Department of Chemical Physics, Lund University, Getingevägen 60, 221 00 Lund, Sweden.
J Am Chem Soc. 2012 Jul 18;134(28):11611-7. doi: 10.1021/ja3025627. Epub 2012 Jul 2.
Chlorosomes are light-harvesting antennae that enable exceptionally efficient light energy capture and excitation transfer. They are found in certain photosynthetic bacteria, some of which live in extremely low-light environments. In this work, chlorosomes from the green sulfur bacterium Chlorobaculum tepidum were studied by coherent electronic two-dimensional (2D) spectroscopy. Previously uncharacterized ultrafast energy transfer dynamics were followed, appearing as evolution of the 2D spectral line-shape during the first 200 fs after excitation. Observed initial energy flow through the chlorosome is well explained by effective exciton diffusion on a sub-100 fs time scale, which assures efficiency and robustness of the process. The ultrafast incoherent diffusion-like behavior of the excitons points to a disordered energy landscape in the chlorosome, which leads to a rapid loss of excitonic coherences between its structural subunits. This disorder prevents observation of excitonic coherences in the experimental data and implies that the chlorosome as a whole does not function as a coherent light-harvester.

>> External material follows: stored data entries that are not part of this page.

(** ** tauint *)

Lemma for_each_pure {X S : Type} (xs : list X) (body : X -> S -> result S)
  (f : S -> X -> S) (s : S) :
  (forall x s', In x xs -> body x s' = Ok (f s' x)) ->
  for_each xs body s = Ok (fold_left f xs s).
Proof.
  revert s; induction xs as [|x xs IH]; intros s H; simpl.
  - reflexivity.
  - rewrite (H x s) by (left; reflexivity); simpl.
    apply IH; intros y s' Hy; apply H; right; exact Hy.
Qed.

Lemma for_each_collect {X A : Type} (xs : list X) (body : X -> list A -> result (list A))
  (g : X -> A) (acc : list A) :
  (forall x acc', In x xs -> body x acc' = Ok (acc' ++ [g x])) ->
  for_each xs body acc = Ok (acc ++ map g xs).
Proof.
  revert acc; induction xs as [|x xs IH]; intros acc H; simpl.
  - now rewrite app_nil_r.
  - rewrite (H x acc) by (left; reflexivity); simpl.
    rewrite IH by (intros y a Hy; apply H; right; exact Hy).
    now rewrite <- app_assoc.
Qed.

Lemma len_snoc {A : Type} (l : list A) (x : A) : len (l ++ [x]) = (len l + 1)%Z.
Proof. unfold len; rewrite length_app; simpl; lia. Qed.

Lemma mean_or_xhat_ok (ts : list Q) (xhat : option Q) :
  (1 <= length ts)%nat ->
  mean_or_xhat ts xhat = Ok (match xhat with Some v => v | None => np_mean ts end).
Proof.
  intros H; destruct xhat as [v|]; simpl; [reflexivity |].
  unfold std_mean; now rewrite reduce_tuple_nonempty.
Qed.

(** The inner loop of [tauint] never indexes out of range and adds up the
    products. *)
Lemma tauint_pairs_ok (ts : list Q) (x : Q) (it : Z) :
  (0 <= it)%Z ->
  for_each (range (len ts - it))
    (fun i c_it =>
       a <- getitem 0 ts i ;;
       b <- getitem 0 ts (i + it) ;;
       Ok (c_it + (a - x) * (b - x)))
    0 = Ok (pair_sum ts x it 0 (len ts - it)).
Proof.
  intros Hit; unfold pair_sum, range.
  apply for_each_pure.
  intros i c Hi; apply range2_In in Hi.
  rewrite !getitem_ok by lia; reflexivity.
Qed.

Lemma tauint_acov_ok (nt : Z) (ts : list Q) (xhat : option Q) :
  tauint_acov nt ts xhat (match xhat with Some v => v | None => np_mean ts end)
  = Ok (map (autocov ts xhat) (range (nt + 1))).
Proof.
  unfold tauint_acov.
  rewrite (for_each_collect _ _ (autocov ts xhat)); [reflexivity |].
  intros it acov Hit; apply range2_In in Hit.
  rewrite tauint_pairs_ok by lia; cbn [bind].
  destruct xhat; reflexivity.
Qed.

Lemma range_nth_map {A : Type} (g : Z -> A) (n t : Z) (d : A) :
  (0 <= t < n)%Z -> nth (Z.to_nat t) (map g (range n)) d = g t.
Proof.
  intros H.
  rewrite (nth_indep _ d (g 0%Z)) by (rewrite length_map; unfold range; rewrite range2_length; lia).
  rewrite map_nth; unfold range; rewrite range2_nth by lia.
  f_equal; lia.
Qed.

(** The recurrence loop of [tauint] over an [acov] list with an entry for
    every lag. *)
Lemma tauint_acint_ok (nt : Z) (acov : list Q) :
  len acov = Z.max (nt + 1) 0 ->
  exists acint, tauint_acint nt acov = Ok acint /\
    len acint = Z.max (nt + 1) 1 /\
    nth 0 acint 0 = 1 /\
    forall t, (1 <= t <= nt)%Z ->
      nth (Z.to_nat t) acint 0
      = nth (Z.to_nat (t - 1)) acint 0 + 2 * nth (Z.to_nat t) acov 0 / nth 0 acov 0.
Proof.
  intros Hlen; unfold tauint_acint.
  set (body := fun (it : Z) (acint : list Q) => _).
  destruct (for_each_invariant
    (fun pre acint =>
       len acint = (1 + len pre)%Z /\ nth 0 acint 0 = 1 /\
       forall t, (1 <= t <= len pre)%Z ->
         nth (Z.to_nat t) acint 0
         = nth (Z.to_nat (t - 1)) acint 0 + 2 * nth (Z.to_nat t) acov 0 / nth 0 acov 0)
    body (range2 1 (nt + 1)) [1]) as [acint [Hrun [Hl [H0 Hrec]]]].
  - repeat split; intros t Ht; unfold len in Ht; simpl in Ht; lia.
  - intros pre it post acint Hsplit [Hl [H0 Hrec]].
    apply range2_split in Hsplit; destruct Hsplit as [Hpre Hit].
    assert (Hpl : len pre = (it - 1)%Z).
    { rewrite Hpre; unfold len; rewrite range2_length; lia. }
    unfold body.
    rewrite !getitem_ok by lia; cbn [bind].
    eexists; split; [reflexivity |].
    assert (Hla : length acint = Z.to_nat it) by (unfold len in Hl, Hpl; lia).
    repeat split.
    + rewrite !len_snoc; lia.
    + rewrite nth_snoc_before by lia; exact H0.
    + intros t Ht; rewrite len_snoc in Ht.
      destruct (Z.eq_dec t it) as [->|Hne].
      * rewrite <- Hla at 1; rewrite nth_snoc_last.
        rewrite nth_snoc_before by lia; reflexivity.
      * rewrite !nth_snoc_before by lia.
        apply Hrec; lia.
  - exists acint; repeat split; auto.
    + rewrite Hl; unfold len; rewrite range2_length; lia.
    + intros t Ht; apply Hrec; unfold len; rewrite range2_length; lia.
Qed.
(** * usps-tracking: a shallow embedding of [app.py]

    The program polls a carrier tracking page, extracts five text fields
    from the parsed markup, stamps the snapshot with the UTC time and
    inserts it into an SQLite store.  This development embeds the four
    classes of [app.py] ([USPS], [Fetch], [Database], [App]) as Rocq
    functions over an explicit process state and proves the properties
    stated about them.

    Conventions.  A Python [str] is a sequence of Unicode code points;
    the text taken from the parsed page is kept as such while it is
    stripped and split, so that [str.strip] and the regular expression
    class [\S] see Python's whitespace class.  Elsewhere a [str] is the
    byte string of its UTF-8 encoding ([string]).  Python [dict]s with
    string keys are [gmap string string].  A method that raises is a
    computation that returns [Raise e]. *)

From Stdlib Require Import ZArith Ascii String DecimalString.
From stdpp Require Import gmap strings list fin_maps.

Local Open Scope Z_scope.
Local Set Warnings "-register-all".

(** ** Text primitives *)

Module Text.

(** A Python [str] is a sequence of Unicode code points. *)
Abbreviation codepoint := N.

(** [str.isspace] on one character, which is also the class [\s] of the
    [re] module on [str] patterns: U+0009..U+000D, U+001C..U+0020, U+0085,
    U+00A0, U+1680, U+2000..U+200A, U+2028, U+2029, U+202F, U+205F and
    U+3000. *)
Definition isspace (c : codepoint) : bool :=
  ((9 <=? c) && (c <=? 13) || (28 <=? c) && (c <=? 32) ||
   (c =? 133) || (c =? 160) || (c =? 5760) ||
   (8192 <=? c) && (c <=? 8202) || (c =? 8232) || (c =? 8233) ||
   (c =? 8239) || (c =? 8287) || (c =? 12288))%N.

(** [s.lstrip()], [s.rstrip()] and [s.strip()]. *)
Fixpoint lstrip (s : list codepoint) : list codepoint :=
  match s with
  | [] => []
  | c :: s' => if isspace c then lstrip s' else s
  end.

Definition rstrip (s : list codepoint) : list codepoint := rev (lstrip (rev s)).

Definition strip (s : list codepoint) : list codepoint := rstrip (lstrip s).

(** [re.findall(r'\S+', s)]: the maximal runs of non-whitespace characters
    of [s], from left to right. *)
Fixpoint findall_S (s : list codepoint) : list (list codepoint) :=
  match s with
  | [] => []
  | c :: s' =>
      if isspace c then findall_S s'
      else match s' with
           | [] => [[c]]
           | d :: _ =>
               if isspace d then [c] :: findall_S s'
               else match findall_S s' with
                    | w :: ws => (c :: w) :: ws
                    | [] => [[c]]
                    end
           end
  end.

(** [sep.join(parts)]. *)
Fixpoint join (sep : list codepoint) (parts : list (list codepoint)) : list codepoint :=
  match parts with
  | [] => []
  | [p] => p
  | p :: rest => p ++ sep ++ join sep rest
  end.

(** The space character, U+0020. *)
Definition space : codepoint := 32%N.

(** The two last statements of [USPS.parse_last_seen], applied to the text
    of the date element: strip, split on whitespace runs, rejoin. *)
Definition normalize_last_seen (text : list codepoint) : list codepoint :=
  join [space] (findall_S (strip text)).

(** A text is trimmed when [strip] leaves it unchanged. *)
Definition trimmed (s : list codepoint) : Prop := strip s = s.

叶绿素体是一种光收集天线,能够实现极高效率的光能捕获和激发能量转移。它们存在于某些光合细菌中,其中一些生活在极低光环境中。在这项工作中,通过相干电子二维(2D)光谱研究了绿硫细菌 Chlorobaculum tepidum 的叶绿素体。跟踪了以前未表征的超快能量转移动力学,表现为激发后最初 200fs 内 2D 光谱线形状的演化。通过在亚 100fs 的时间尺度上有效激子扩散,很好地解释了观察到的初始能量流,这确保了该过程的效率和稳健性。激子的超快非相干扩散行为表明叶绿素体中存在无序的能量景观,导致其结构亚基之间的激子相干迅速丧失。这种无序现象阻止了在实验数据中观察到激子相干,这意味着叶绿素体作为一个整体不能作为相干光收集器。